### EXERCISE
Start at the line below containing "Proof. revert a. induction l as [|[b" and stop at the line containing "Section Scan.". Repeat every line of that stretch exactly, and nothing outside it.

:: THE DATA ::

Lemma heap_mem base lo T s x : heap_ok base lo T s -> x ∈ base :: (frees lo T).*1 -> in_memory s x = true.
Proof.
  intros Hh Hx. destruct (ho_base _ _ _ _ Hh). pose proof (ho_brk _ _ _ _ Hh). pose proof (span_nonneg T (ho_sized _ _ _ _ Hh)).
  apply elem_of_cons in Hx as [->|Hx]; [apply in_memory_true; lia|]. apply list_elem_of_fmap in Hx as (y & -> & Hy).
  apply marked_range in Hy; [|apply Hh]. apply in_memory_true; lia.
Qed.

Lemma incr_final a l x : incr a l -> x ∈ a :: l.*1 -> x <= final a l.
Proof.
  revert a x. induction l as [|[b n] l IH]; intros a x; cbn [incr fmap list_fmap fst].
  - intros _ ->%list_elem_of_singleton. done.
  - rewrite final_cons. intros [Ha Hl] Hx. assert (b <= final b l) by (apply IH; [done|left]).
    apply elem_of_cons in Hx as [->|Hx]; [lia|]. by apply IH.
Qed.

Lemma incr_prefix a l l' : incr a (l ++ l') -> incr a l.
Proof. revert a. induction l as [|[b n] l IH]; intros a; simpl; [done|]. intros [? ?]. split; [done|by apply IH]. Qed.

Lemma incr_suffix a l b n l' : incr a (l ++ (b, n) :: l') -> incr b l'.
Proof. revert a. induction l as [|[c j] l IH]; intros a; simpl; [tauto|]. intros [_ H]. by eapply IH. Qed.

Section Scan.
Context {E : error -> Prop} (base lo nunits : Z) (T : list tile) (s : hst) (fend : nat) (Q : Z -> hst -> Prop).
Hypothesis Hh : heap_ok base lo T s.
Hypothesis Hnu : 0 < nunits.
Context (lf lr : list (Z * Z)).
Hypothesis Hfr : frees lo T = lf ++ lr.
Hypothesis Hf : h_freep s = final base lf.

Definition nofit (l : list (Z * Z)) : Prop := Forall (fun x => x.2 < nunits) l.

(** A block that is large enough is taken; after the last one the list grows. *)
Hypothesis Hfit : forall la b n lb, frees lo T = la ++ (b, n) :: lb -> nunits <= n -> wp E (take_block nunits (final base la) b) Q s.
Hypothesis Hend : forall fuel, (fend <= fuel)%nat -> nofit (frees lo T) ->
  wp E (p ← morecore nunits;
        if p =? 0 then mret 0 else
        match fuel with
        | O => fail NoFuel
        | S fuel => h ← ld p; malloc_loop fuel nunits p (s_ptr h)
        end) Q s.

Lemma scan_size la b n lb : frees lo T = la ++ (b, n) :: lb ->
  in_memory s b = true /\ s_size (cell (h_mem s) b) = n /\ s_ptr (cell (h_mem s) b) = first lb base.
Proof.
  intros He. split_and!.
  - eapply heap_mem; [exact Hh|]. rewrite He, fmap_app. apply elem_of_cons. right. apply elem_of_app. right. left.
  - pose proof (ho_ring _ _ _ _ Hh) as Hs. rewrite He in Hs. by apply seg_app in Hs as [_ [Hn _]].
  - pose proof (ho_ring _ _ _ _ Hh) as Hs. rewrite He in Hs. apply seg_app in Hs as [_ [_ Hn]]. by apply seg_rest in Hn as [? _].
Qed.

Lemma scan_incr : incr base (lf ++ lr).
Proof. rewrite <-Hfr. apply incr_marked; [apply Hh|]. destruct (ho_base _ _ _ _ Hh). lia. Qed.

:::

### EXPECTED ANSWER
Proof. revert a. induction l as [|[b n] l IH]; intros a; simpl; [done|]. intros [? ?]. split; [done|by apply IH]. Qed.

Lemma incr_suffix a l b n l' : incr a (l ++ (b, n) :: l') -> incr b l'.
Proof. revert a. induction l as [|[c j] l IH]; intros a; simpl; [tauto|]. intros [_ H]. by eapply IH. Qed.

Section Scan.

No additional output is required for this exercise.